Be prepared and safeguard what matters
We all have plans, but financial wellness means being as prepared as possible for the unexpected. From your boiler breaking down to a job loss, or the death a loved one.
Whether you are facing a temporary or permanent financial loss, it helps to have some emergency savings and protection in place. There are small steps you can take today to feel more in control.
How far ahead do you plan for financially?
We asked how far in advance people plan for their financial needs and found that 66% only plan for a year or less. *The Fidelity Global Sentiment Survey, 2021
Build your emergency fund
Having a rainy-day fund for unexpected money shocks, like an unexpected event or bill, is a great foundation to safeguard yourself, your lifestyle, and your family.
You can start by aiming to save around one month’s income, but it's ideal to have at least three to six months' income saved. It’s a good idea to build this up over time, and make sure it’s kept in a separate account.
Have protection in place
Insurance may protect you, your loved ones and your belongings from the cost of something going wrong.

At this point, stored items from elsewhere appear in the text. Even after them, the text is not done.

(** C8 (as amended). With [distance_limit = 0] the search range is the whole
    document; with [distance_limit = limit > 0] and [pos + limit * 1024] a
    [gint] it is [pos - limit * 1024 .. pos + limit * 1024] cut to the
    document.  Every hit of either search starts inside the range, hence, for
    [limit > 0], no further than [limit * 1024] from the cursor; the two
    passes end and log what they observe at these hits; and every candidate
    they leave is the word at an observed occurrence inside the range, with
    the distance of that occurrence, so no candidate comes from further than
    [limit * 1024]. *)
Theorem find_words_window_spec (casefold_char : gunichar → gstring)
    (sci : ScintillaObject) (plugin_config : PluginConfig)
    (prefix word : gstring) (pos : Z) :
  sci_wf sci →
  0 ≤ pos ≤ sci_get_length sci →
  (0 < distance_limit plugin_config →
   distance_limit plugin_config * 1024 + pos ≤ G_MAXINT) →
  let limit := distance_limit plugin_config in
  let window := find_words_window sci plugin_config pos in
  (limit = 0 → window = (0, sci_get_length sci)) ∧
  (0 < limit → window = ((pos - limit * 1024) `max` 0,
                         (pos + limit * 1024) `min` sci_get_length sci)) ∧
  (∀ select_func h,
     h ∈ pass_hits sci plugin_config prefix pos select_func →
     window.1 ≤ h < window.2 ∧
     (0 < limit → Z.abs (h - pos) ≤ limit * 1024)) ∧
  ∃ cands log,
    find_candidates_collect casefold_char sci plugin_config prefix word pos []
      = Some (cands, log) ∧
    passes_observed casefold_char sci plugin_config prefix word pos cands log ∧
    (∀ o, o ∈ log →
       window.1 ≤ occ_start o < window.2 ∧
       (0 < limit → Z.abs (occ_start o - pos) ≤ limit * 1024)) ∧
    (∀ c, c ∈ cands →
       ∃ o, o ∈ log ∧ occ_text o = text c ∧
            dist c = Z.abs (occ_start o - pos) ∧
            (0 < limit → dist c ≤ limit * 1024)).
Proof.
  intros Hwf Hpos Hfit limit window.
  pose proof (sci_length_range sci Hwf) as Hlen.
  assert (Hzero : limit = 0 → window = (0, sci_get_length sci)).
  { intros HN. subst window limit. unfold find_words_window. by rewrite HN. }
  assert (Hlimit : 0 < limit →
    window = ((pos - limit * 1024) `max` 0,
              (pos + limit * 1024) `min` sci_get_length sci)).
  { intros HN. subst window. unfold find_words_window. fold limit.
    destruct (Z.gtb_spec limit 0); [|lia].
    specialize (Hfit HN). fold limit in Hfit. unfold G_MAXINT in Hfit.
    unfold gint_mul, gint_sub, gint_add.
    rewrite (gint_wrap_id (limit * 1024)) by (unfold is_gint, G_MAXINT; lia).
    rewrite !gint_wrap_id by (unfold is_gint, G_MAXINT; lia).
    by rewrite MAX_max, MIN_min. }
  assert (Hnear : ∀ h, window.1 ≤ h < window.2 →
            0 < limit → Z.abs (h - pos) ≤ limit * 1024).
  { intros h Hh HN. rewrite (Hlimit HN) in Hh. simpl in Hh. lia. }
  split_and!; [done..| |].
  { intros select_func h Hh%pass_hits_window. fold window in Hh. split; [done|].
    by apply Hnear. }
  destruct (find_candidates_collect_observed casefold_char sci plugin_config
              prefix word pos Hwf)
    as (cands & log & Hcollect & Hobserved & _ & Hwin & Hnearest & _).
  destruct Hnearest as [Hatt _]; [unfold G_MAXINT in *; lia|].
  fold window in Hwin.
  assert (Hlog : ∀ o, o ∈ log → window.1 ≤ occ_start o < window.2).
  { intros o Ho. by eapply Forall_forall in Hwin. }
  exists cands, log. split_and!; [done..| |].
  - intros o Ho. split; [by apply Hlog|]. apply Hnear. by apply Hlog.
  - intros c Hc. destruct (Hatt c Hc) as (o & Ho & Htext & Hdist).
    exists o. split_and!; [done..|].
    intros HN. rewrite Hdist. unfold occurrence_distance.
    apply Hnear; [by apply Hlog|done].
Qed.

(** ** The passes on concrete documents *)

(** On [reached_doc] the exact search hits the four words that begin with
    "foo" and the fuzzy search the five that begin with "f"; the word being
    typed, at 20, is observed by neither pass. *)
Example observed_reached :
  pass_hits reached_sci reached_config (utf8 "foo") 23 None = [0; 4; 9; 20] ∧
  pass_hits reached_sci reached_config (utf8 "foo") 23
    (Some (match_fuzzy_forward ascii_casefold_char)) = [0; 4; 9; 14; 20] ∧
  observed reached_sci (utf8 "foo") (utf8 "foox") None [0; 4; 9; 20] =
    [ mkOccurrence (utf8 "foo") 0 MATCH_EXACT;
      mkOccurrence (utf8 "fooa") 4 MATCH_EXACT;
      mkOccurrence (utf8 "foob") 9 MATCH_EXACT ] ∧
  observed reached_sci (utf8 "foo") (utf8 "foox")
    (Some (match_fuzzy_forward ascii_casefold_char)) [0; 4; 9; 14; 20] =
    [ mkOccurrence (utf8 "foo") 0 MATCH_FUZZY_FORWARD;
      mkOccurrence (utf8 "fooa") 4 MATCH_FUZZY_FORWARD;
      mkOccurrence (utf8 "foob") 9 MATCH_FUZZY_FORWARD;
      mkOccurrence (utf8 "fxoxo") 14 MATCH_FUZZY_FORWARD ].
Proof. split_and!; vm_compute; reflexivity. Qed.

(** On [far_doc] a limit of one unit leaves "foobar", 1074 characters in front
    of the cursor, outside the search range; without a limit it is found. *)
Example find_candidates_far :
  find_words_window far_sci limited_config 1074 = (50, 1074) ∧
  pass_hits far_sci limited_config (utf8 "foo") 1074 None = [1066; 1071] ∧
  find_candidates_collect ascii_casefold_char far_sci limited_config
    (utf8 "foo") (utf8 "foo") 1074 [] =
    Some ([ mkCandidate 8 (utf8 "food") MATCH_EXACT ],
          [ mkOccurrence (utf8 "food") 1066 MATCH_EXACT ]) ∧
  pass_hits far_sci nearest_config (utf8 "foo") 1074 None = [0; 1066; 1071] ∧
  find_candidates_collect ascii_casefold_char far_sci nearest_config
    (utf8 "foo") (utf8 "foo") 1074 [] =
    Some ([ mkCandidate 8 (utf8 "food") MATCH_EXACT;
            mkCandidate 1074 (utf8 "foobar") MATCH_EXACT ],
          [ mkOccurrence (utf8 "foobar") 0 MATCH_EXACT;
            mkOccurrence (utf8 "food") 1066 MATCH_EXACT ]).
Proof. split_and!; vm_compute; reflexivity. Qed.

Lemma find_candidates_collect_nearest_witness :
  sci_wf reached_sci ∧ 0 ≤ 23 ≤ G_MAXINT ∧
  ∃ cands log,
    find_candidates_collect ascii_casefold_char reached_sci reached_config
      (utf8 "foo") (utf8 "foox") 23 [] = Some (cands, log) ∧
    passes_observed ascii_casefold_char reached_sci reached_config
      (utf8 "foo") (utf8 "foox") 23 cands log ∧
    (∀ c, c ∈ cands → text c ∈ occ_text <$> log) ∧
    ∀ t, t ∈ occ_text <$> log →
      ∃ c, filter (λ c, text c = t) cands = [c] ∧
        (∃ o, o ∈ log ∧ occ_text o = t ∧ dist c = Z.abs (occ_start o - 23)) ∧
        (∀ o, o ∈ log → occ_text o = t → dist c ≤ Z.abs (occ_start o - 23)) ∧
        (∃ o, head (filter (λ o, occ_text o = t) log) = Some o ∧
              match_type c = occ_pass o) ∧
        ((∃ o, o ∈ log ∧ occ_text o = t ∧ occ_pass o = MATCH_EXACT) →
         match_type c = MATCH_EXACT).
Proof.
  assert (Hwf : sci_wf reached_sci).
  { apply buffer_sci_wf. vm_compute. discriminate. }
  assert (Hpos : 0 ≤ 23 ≤ G_MAXINT) by (unfold G_MAXINT; lia).
  split; [exact Hwf|]. split; [exact Hpos|].
  exact (find_candidates_collect_nearest ascii_casefold_char reached_sci
           reached_config (utf8 "foo") (utf8 "foox") 23 Hwf Hpos).
Defined.

Lemma find_words_window_spec_witness :
  sci_wf far_sci ∧
  0 ≤ 1074 ≤ sci_get_length far_sci ∧
  (0 < distance_limit limited_config →
   distance_limit limited_config * 1024 + 1074 ≤ G_MAXINT) ∧
  find_words_window far_sci limited_config 1074 = (50, 1074) ∧
  (∀ select_func h,
     h ∈ pass_hits far_sci limited_config (utf8 "foo") 1074 select_func →
     Z.abs (h - 1074) ≤ 1024) ∧
  ∃ cands log,
    find_candidates_collect ascii_casefold_char far_sci limited_config
      (utf8 "foo") (utf8 "foo") 1074 [] = Some (cands, log) ∧
    passes_observed ascii_casefold_char far_sci limited_config
      (utf8 "foo") (utf8 "foo") 1074 cands log ∧
    (∀ o, o ∈ log → Z.abs (occ_start o - 1074) ≤ 1024) ∧
    (∀ c, c ∈ cands → dist c ≤ 1024).
Proof.
  assert (Hwf : sci_wf far_sci).
  { apply buffer_sci_wf. vm_compute. discriminate. }
  assert (Hpos : 0 ≤ 1074 ≤ sci_get_length far_sci)
    by (vm_compute; split; discriminate).
  assert (Hfit : 0 < distance_limit limited_config →
                 distance_limit limited_config * 1024 + 1074 ≤ G_MAXINT)
    by (intros _; vm_compute; discriminate).
  assert (Hlimited : 0 < distance_limit limited_config) by (vm_compute; reflexivity).
  split; [exact Hwf|]. split; [exact Hpos|]. split; [exact Hfit|].
  destruct (find_words_window_spec ascii_casefold_char far_sci limited_config
              (utf8 "foo") (utf8 "foo") 1074 Hwf Hpos Hfit)
    as (_ & Hwindow & Hhits & cands & log & Hcollect & Hobserved & Hlog & Hcands).
  split; [|split].
  - rewrite Hwindow by exact Hlimited. vm_compute. reflexivity.
  - intros select_func h Hh. destruct (Hhits select_func h Hh) as [_ Hnear].
    exact (Hnear Hlimited).
  - exists cands, log. split; [exact Hcollect|]. split; [exact Hobserved|]. split.
    + intros o Ho. destruct (Hlog o Ho) as [_ Hnear]. exact (Hnear Hlimited).
    + intros c Hc. destruct (Hcands c Hc) as (o & _ & _ & _ & Hnear).
      exact (Hnear Hlimited).
Defined.

(** C8 (as stated) fails where the radius leaves the [gint] range.  With the
    distance limit 2097152, which [plugin_init] reads from a configuration
    file as any other, [distance_limit * 1024] wraps around to [-2147483648]:
    for the document of the worked example and the cursor at 26 the search
    range ends at [26 - 2147483648] instead of being the whole document
    [0 .. 26], and the passes find nothing, although "foobaz" starts at 16 and
    is found without a limit. *)
Lemma find_words_window_counterexample :
  plugin_init overflow_file = overflow_config ∧
  0 < distance_limit overflow_config ∧
  ((26 - distance_limit overflow_config * 1024) `max` 0,
   (26 + distance_limit overflow_config * 1024) `min` sci_get_length nearest_sci)
    = (0, 26) ∧
  find_words_window nearest_sci overflow_config 26 = (0, -2147483622) ∧
  find_words_window nearest_sci overflow_config 26
    ≠ ((26 - distance_limit overflow_config * 1024) `max` 0,
       (26 + distance_limit overflow_config * 1024) `min` sci_get_length nearest_sci) ∧
  find_candidates_collect ascii_casefold_char nearest_sci overflow_config
    (utf8 "foo") (utf8 "foo") 26 [] = Some ([], []) ∧
  occurrence_at nearest_sci MATCH_EXACT 16
    = mkOccurrence (utf8 "foobaz") 16 MATCH_EXACT ∧
  mkCandidate 10 (utf8 "foobaz") MATCH_EXACT ∈ nearest_list ∧
  find_candidates ascii_casefold_char nearest_sci nearest_config
    (utf8 "foo") (utf8 "foo") 26 [] = Some nearest_list.
Proof.
  split_and!; try (vm_compute; reflexivity).
  - vm_compute. discriminate.
  - unfold nearest_list. rewrite elem_of_cons. by left.
Qed.
Lemma tickInv_view s s' :
  tview s' = tview s → rview s' = rview s → eview s' = eview s →
  handlesOk s ∧ regOk s ∧ ticking s → handlesOk s' ∧ regOk s' ∧ ticking s'.
Proof.
  intros Htv Hrv Hev (Hh & Hreg & Ht). split; [by apply (handlesOk_tview s)|].
  split; [by apply (regOk_rview s)|].
  apply (ticking_view s); [|done | by apply tview_pending | done].
  unfold rview in Hrv. injection Hrv as -> _. done.
Qed.

Lemma tickInv_handleMessage ws m o s :
  timersOk s → handlesOk s → regOk s → ticking s →
  handlesOk (handleMessage ws m o s) ∧ regOk (handleMessage ws m o s) ∧
  ticking (handleMessage ws m o s).
Proof.
  intros Hok Hh Hreg Ht. unfold handleMessage.
  destruct (map_get ws (clients s)) as [cd|]; [|done].
  destruct m as [|rc0 name0| |alibi|toId text|qid ans|suspect conf|].
  - by apply tickInv_createRoom.
  - apply (tickInv_view s);
      [apply tview_joinRoom | apply rview_joinRoom | apply eview_joinRoom | done].
  - destruct (roomCode cd); [by apply tickInv_startGame | done].
  - apply (tickInv_view s); [apply tview_submitAlibi | | | done];
      unfold submitAlibi; destruct (clientRoom s cd) as [[[rc r] room]|]; try done;
      destruct (negb _); try done.
    + by rewrite (rview_core _ _ (broadcastToRoom_core _ _ _)).
    + rewrite (core_eview _ _ (broadcastToRoom_core _ _ _)). by rewrite eview_updRoom.
  - apply (tickInv_view s); [apply tview_askQuestion | | | done];
      unfold askQuestion; destruct (clientRoom s cd) as [[[rc r] room]|]; try done;
      destruct (negb _); try done; destruct (3 <=? _)%nat; try done.
    + by rewrite (rview_core _ _ (broadcastToRoom_core _ _ _)).
    + rewrite (core_eview _ _ (broadcastToRoom_core _ _ _)). by rewrite eview_updRoom.
  - apply (tickInv_view s); [apply tview_answerQuestion | | | done];
      unfold answerQuestion; destruct (clientRoom s cd) as [[[rc r] room]|]; try done;
      destruct (findQuestion _ _); try done; destruct (_ || _); try done.
    + by rewrite (rview_core _ _ (broadcastToRoom_core _ _ _)).
    + rewrite (core_eview _ _ (broadcastToRoom_core _ _ _)). by rewrite eview_updRoom.
  - apply (tickInv_view s); [apply tview_submitVote | | | done];
      unfold submitVote; destruct (clientRoom s cd) as [[[rc r] room]|]; try done;
      destruct (negb _); try done.
    + by rewrite (rview_core _ _ (broadcastToRoom_core _ _ _)).
    + rewrite (core_eview _ _ (broadcastToRoom_core _ _ _)). by rewrite eview_updRoom.
  - done.
Qed.
Definition MessageHandler : Type := Handler Call JSONRPCMessage.
Definition ErrorHandler : Type := Handler Call Js.Error.
Definition CloseHandler : Type := Handler Call unit.

(** The responder.  [connect] is an [async] method that does not suspend:
    the calls it makes on the proxy, and how the promise it returns is
    settled, [Returns] for fulfilled and [Throws t] for rejected with [t].
    Its failure thus reaches [start] at the [await], never as an exception
    of the call itself. *)
Record McpServer : Type := mkServer {
  connect_calls : list ProxyCall;
  connect_result : Completion
}.

(** ** The instance and the world around it *)

(** The private fields of the class, under their own names. *)
Record PseudoTransport : Type := mkTransport {
  _started : bool;
  _mcpServer : McpServer;
  _isServerConnected : bool;
  _clientMessageHandler : option MessageHandler;
  _clientErrorHandler : option ErrorHandler;
  _clientCloseHandler : option CloseHandler;
  _serverMessageHandler : option MessageHandler
}.

Inductive Settlement : Type :=
| Fulfilled
| Rejected (reason : Js.Thrown).

(** Callbacks handed to [setTimeout(..., 0)], with what each closure captured.
    [StartRecheck] is the [resolve] of the one-tick pause in [start] together
    with the rest of the method, which resumes right behind it. *)
Inductive Timer : Type :=
| DeliverToClient (m : JSONRPCMessage)
| StartRecheck (p : nat)
| CloseNotify (h : option CloseHandler)
| DeliverToServer (h : MessageHandler) (m : JSONRPCMessage) (p : nat).

(** The continuation of [start] suspended at [await this._mcpServer.connect(...)]. *)
Inductive Microtask : Type :=
| AfterConnect (p : nat) (r : Completion).

(** A job of the microtask queue: the continuation of an [await], or one of
    the two jobs by which promise [p], resolved with a promise that is
    already fulfilled, becomes fulfilled itself.  [ResolveThenable] calls
    [then] on the inner promise, which queues [FulfilThenable]; that one
    fulfils [p]. *)
Inductive Job : Type :=
| Continuation (k : Microtask)
| ResolveThenable (p : nat)
| FulfilThenable (p : nat).

(** What the environment observes. *)
Inductive Event : Type :=
| ServerReceived (h : nat) (m : JSONRPCMessage)
| ClientReceived (h : nat) (m : JSONRPCMessage)
| ClientError (h : nat) (e : Js.Error)
| ClientClosed (h : nat)
| ConsoleWarn (text : string)
| Uncaught (t : Js.Thrown).

Record World : Type := mkWorld {
  transport : PseudoTransport;
  timers : list Timer;
  jobs : list Job;
  promises : list (nat * Settlement);
  next_promise : nat;
  log : list Event
}.

Fixpoint continuations (l : list Job) : list Microtask :=
  match l with
  | [] => []
  | Continuation k :: rest => k :: continuations rest
  | _ :: rest => continuations rest
  end.

(** The suspended [await]s, in the order they will resume. *)
Definition microtasks (w : World) : list Microtask := continuations (jobs w).

(** The promises that queued promise jobs are about to fulfil. *)
Fixpoint thenables (l : list Job) : list nat :=
  match l with
  | [] => []
  | Continuation _ :: rest => thenables rest
  | ResolveThenable p :: rest => p :: thenables rest
  | FulfilThenable p :: rest => p :: thenables rest
  end.

(** Field updates, one per assignment in the source. *)

Definition with_started (b : bool) (t : PseudoTransport) : PseudoTransport :=
  mkTransport b (_mcpServer t) (_isServerConnected t) (_clientMessageHandler t)
    (_clientErrorHandler t) (_clientCloseHandler t) (_serverMessageHandler t).

Definition with_isServerConnected (b : bool) (t : PseudoTransport) : PseudoTransport :=
  mkTransport (_started t) (_mcpServer t) b (_clientMessageHandler t)
    (_clientErrorHandler t) (_clientCloseHandler t) (_serverMessageHandler t).

Definition with_clientMessageHandler (h : option MessageHandler) (t : PseudoTransport)
  : PseudoTransport :=
  mkTransport (_started t) (_mcpServer t) (_isServerConnected t) h
    (_clientErrorHandler t) (_clientCloseHandler t) (_serverMessageHandler t).

Definition with_clientErrorHandler (h : option ErrorHandler) (t : PseudoTransport)
  : PseudoTransport :=
  mkTransport (_started t) (_mcpServer t) (_isServerConnected t) (_clientMessageHandler t)
    h (_clientCloseHandler t) (_serverMessageHandler t).

Definition with_clientCloseHandler (h : option CloseHandler) (t : PseudoTransport)
  : PseudoTransport :=
  mkTransport (_started t) (_mcpServer t) (_isServerConnected t) (_clientMessageHandler t)
    (_clientErrorHandler t) h (_serverMessageHandler t).

Definition with_serverMessageHandler (h : option MessageHandler) (t : PseudoTransport)
  : PseudoTransport :=
  mkTransport (_started t) (_mcpServer t) (_isServerConnected t) (_clientMessageHandler t)
    (_clientErrorHandler t) (_clientCloseHandler t) h.

(** [this.f = ...] *)
Definition assign (f : PseudoTransport -> PseudoTransport) (w : World) : World :=
  mkWorld (f (transport w)) (timers w) (jobs w) (promises w) (next_promise w) (log w).

(** [setTimeout(callback, 0)]: the callback joins the back of the queue. *)
Definition setTimeout (t : Timer) (w : World) : World :=
  mkWorld (transport w) (timers w ++ [t]) (jobs w) (promises w) (next_promise w) (log w).

(** A job joins the back of the microtask queue. *)
Definition enqueue (j : Job) (w : World) : World :=
  mkWorld (transport w) (timers w) (jobs w ++ [j]) (promises w) (next_promise w) (log w).

(** Suspension at an [await] whose operand is settled already. *)
Definition await (k : Microtask) (w : World) : World := enqueue (Continuation k) w.

(** [return Promise.resolve()] in an [async] function whose promise is [p]:
    [p] is resolved with a promise that is already fulfilled.  [p] is still
    pending; the job that will call [then] on the inner promise is queued. *)
Definition return_resolved_promise (p : nat) (w : World) : World :=
  enqueue (ResolveThenable p) w.

(** A new pending promise. *)
Definition new_promise (w : World) : nat * World :=
  (next_promise w,
   mkWorld (transport w) (timers w) (jobs w) (promises w) (S (next_promise w)) (log w)).

(** [resolve()] or [reject(reason)].  Settlements are kept in the order they
    happen, and [settlement] reads the earliest: a promise settles once. *)
Definition settle (p : nat) (s : Settlement) (w : World) : World :=
  mkWorld (transport w) (timers w) (jobs w) (promises w ++ [(p, s)])
    (next_promise w) (log w).

Definition emit (e : Event) (w : World) : World :=
  mkWorld (transport w) (timers w) (jobs w) (promises w) (next_promise w) (log w ++ [e]).

Definition pop_timer (rest : list Timer) (w : World) : World :=
  mkWorld (transport w) rest (jobs w) (promises w) (next_promise w) (log w).

Definition pop_job (rest : list Job) (w : World) : World :=
  mkWorld (transport w) (timers w) rest (promises w) (next_promise w) (log w).

Fixpoint lookup_settlement (p : nat) (l : list (nat * Settlement)) : option Settlement :=
  match l with
  | [] => None
  | (q, s) :: rest => if Nat.eqb p q then Some s else lookup_settlement p rest
  end.

(** The state of promise [p]: [None] while pending. *)
Definition settlement (p : nat) (w : World) : option Settlement :=
  lookup_settlement p (promises w).

(** ** Error values built by the class *)

Definition InvalidArgument : Js.Error :=
  Js.new_Error "McpServer instance is required for PseudoTransport.".
Definition AlreadyStarted : Js.Error :=
  Js.new_Error "PseudoTransport already started!".
Definition NotStarted : Js.Error :=
  Js.new_Error "PseudoTransport is not started.".
Definition PeerUnavailable : Js.Error :=
  Js.new_Error "PseudoTransport: McpServer handler not available or server not connected.".

(** [error instanceof Error ? error : new Error(String(error))], the expression
    in both deferred deliveries. *)
Definition delivery_error (t : Js.Thrown) : Js.Error :=
  match t with
  | Js.ThrownError e => e
  | Js.ThrownValue _ text _ => Js.new_Error text
  end.

(** [error instanceof Error ? error : new Error("Failed to connect internal McpServer")],
    the expression in the [catch] of [start]. *)
Definition connect_error (t : Js.Thrown) : Js.Error :=
  match t with
  | Js.ThrownError e => e
  | Js.ThrownValue _ _ _ => Js.new_Error "Failed to connect internal McpServer"
  end.
(** C7: the colours [createCharData] returns are, for each bucket of the
    pattern, black [(0, 0, 0)] when the bucket has no pixel and otherwise
    the per-channel sum of its pixels divided, with truncation, by their
    number. *)
Theorem createCharData_bucket_colors image x0 y0 cp pattern :
  let px := block_pixels image x0 y0 in
  let r := createCharData image x0 y0 cp pattern in
  fgColor r = bucket_color (bucket true pattern px) /\
  bgColor r = bucket_color (bucket false pattern px) /\
  codePoint r = cp /\
  bucket_color [] = mkRGB 0 0 0.
Proof.
  cbn zeta. unfold createCharData.
  rewrite createCharBlock_buckets
    by (rewrite block_pixels_length; lia).
  repeat split.
Qed.

(** ** The flat block *)

Lemma flat_block_analysis :
  let px := repeat (mkRGB 10 20 30) 32 in
  block_direct px = true /\ block_count2 px = 32 /\
  color_per_count (count_per_color (block_stats px)) = [(32, 0x0a141e)] /\
  max_count_color_1 px = 0x0a141e /\ max_count_color_2 px = 0x0a141e /\
  block_bits px = 0 /\ unpack_rgb 0x0a141e = mkRGB 10 20 30.
Proof. vm_compute. repeat split. Qed.

Lemma flat_block_result flags :
  exists g,
    findGlyph 0 flags = Some g /\
    findCharBlock (repeat (mkRGB 10 20 30) 32) flags =
    Some {| fgColor := mkRGB 10 20 30; bgColor := mkRGB 10 20 30;
            codePoint := codepoint g |}.
Proof.
  destruct flat_block_analysis as (Hd & _ & _ & H1 & H2 & Hb & Hu).
  destruct (findGlyph_cases 0 flags) as (g & Hg & _).
  exists g. split; [exact Hg|].
  unfold findCharBlock. rewrite Hb, Hg, Hd, H1, H2.
  unfold direct_result. destruct (inverted g); rewrite Hu; reflexivity.
Qed.

(** C9: a block whose 32 pixels all are (10, 20, 30) is analysed in direct
    mode; the only entry of the count table is 32 pixels of that colour, so
    the top count is 32 and both colours are (10, 20, 30); the resulting
    cell has that colour as foreground and as background, whatever glyph
    the search returns and whatever the flags. *)
Theorem flat_block_direct image x0 y0 flags :
  Forall (eq (mkRGB 10 20 30)) (block_pixels image x0 y0) ->
  block_direct (block_pixels image x0 y0) = true /\
  block_count2 (block_pixels image x0 y0) = 32 /\
  color_per_count (count_per_color (block_stats (block_pixels image x0 y0)))
  = [(32, color_key (mkRGB 10 20 30))] /\
  unpack_rgb (max_count_color_1 (block_pixels image x0 y0)) = mkRGB 10 20 30 /\
  unpack_rgb (max_count_color_2 (block_pixels image x0 y0)) = mkRGB 10 20 30 /\
  (forall g,
     direct_result (max_count_color_1 (block_pixels image x0 y0))
                   (max_count_color_2 (block_pixels image x0 y0)) g =
     {| fgColor := mkRGB 10 20 30; bgColor := mkRGB 10 20 30;
        codePoint := codepoint g |}) /\
  exists r, findCharData image x0 y0 flags = Some r /\
            fgColor r = mkRGB 10 20 30 /\ bgColor r = mkRGB 10 20 30.
Proof.
  intros H. apply Forall_eq_repeat in H.
  rewrite block_pixels_length in H. unfold findCharData. rewrite H.
  destruct flat_block_analysis as (Hd & Hc & Hm & H1 & H2 & _ & Hu).
  rewrite Hd, Hc, Hm, H1, H2, Hu.
  repeat split.
  - intros g. unfold direct_result.
    destruct (inverted g); rewrite Hu; reflexivity.
  - destruct (flat_block_result flags) as (g & _ & Hr).
    rewrite Hr. eexists. repeat split.
Qed.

If something unexpected does happen – such as a burglary, a car accident or an illness – it means you won’t have to bear the full financial cost on your own.
Learning more about types of insurance
You may be familiar with insurance for your home or car, but there will come a time when you need to protect things even more important – your life and income. Insurance for these things means that you and your family are taken care of if the worst should happen.
Critical illness cover
|Life cover pays an amount to your family or dependents if you die within the term of the policy. It’s helpful to think about what you want the money to cover when you set the amount – for example, to clear a mortgage or debts, pay funeral costs, or money to support family living costs.||This can be bought as a separate policy or alongside life assurance. It pays a set amount if you are diagnosed with one in a list of serious medical conditions, such as cancer, even if you recover. You should consider the key expenses or bills you might want it to cover. Don’t forget to think about the costs for things like help with your recovery or adaptions to your home should you be less mobile.||Income protection covers your wages or salary should you become unemployed due to an accident or sickness. It pays out for a fixed period, or until you start working again, retire, or die. You can set the policy to pay a replacement income, or just to help cover essential bills.|
How to safeguard your savings
It’s really important to think about what you can do to protect the savings that you’re working hard to build up. This includes anything you have that you might want to pass on to your loved ones when the time comes, as well as your retirement savings.
Make a will
People often forget that a will is a form of protection for your loved ones.
If you die without one, you’ll have no say over what happens to your money and assets. If you die without a will in Luxembourg, your estate will be divided using Luxembourg’s standard laws of succession.
In this instance, the order of priority is as follows:
- The surviving spouse;
- Parents and their descendants (such as nieces and nephews);
- Other relatives;
- The state
So sadly, if you fail to leave instructions, in some cases, relations by marriage, close friends and even unmarried partners could be left with nothing.
Nominating a beneficiary for your pension savings
Your pension savings are a valuable investment and there are ways you can protect them. After all, they are your hard-earned savings.
Nominate your beneficiary
- Make sure your provider knows who you’d like your pension savings to be paid to should the worst happen.
- You can nominate your beneficiary by logging into PlanViewer. You can choose a single person or decided to divide your pension with up to 10 members of your family, friends or charities as beneficiaries.
A quick summary on protection
- Work towards having three to six months of emergency savings in place
- Take care of you and your loved ones by having appropriate insurance and creating a will
- Protect your pension savings by nominating a beneficiary.
*The Fidelity Global Sentiment Survey, 2021. The sample consisted of respondents with the following qualifying conditions: aged 20-75; either they or their partner were employed full-time or part-time; a minimum household income of: Australia: A$45,000 annually; China: RMB 5,000 monthly; Hong Kong: HK$15,000 monthly; USA: US$20,000 annually; Canada: CA$30,000 annually; UK: £10,000 annually; Mexico: $4,500 MXN monthly; Ireland: €20,000 annually; Germany: €20,000 annually; Netherlands: €20,000 annually; France: €20,000 annually; Italy: €15,000 annually; Spain: €15,000 annually; Japan: 3m yen annually; Brazil: R$1,501 monthly; India: ₹55,001 annually. The data collection, research and analysis for the above markets was completed in partnership with Opinium, a strategic insight agency. Data collection took place between July 2021 and August 2021. Reporting and analysis took place between August 2021 and October 2021.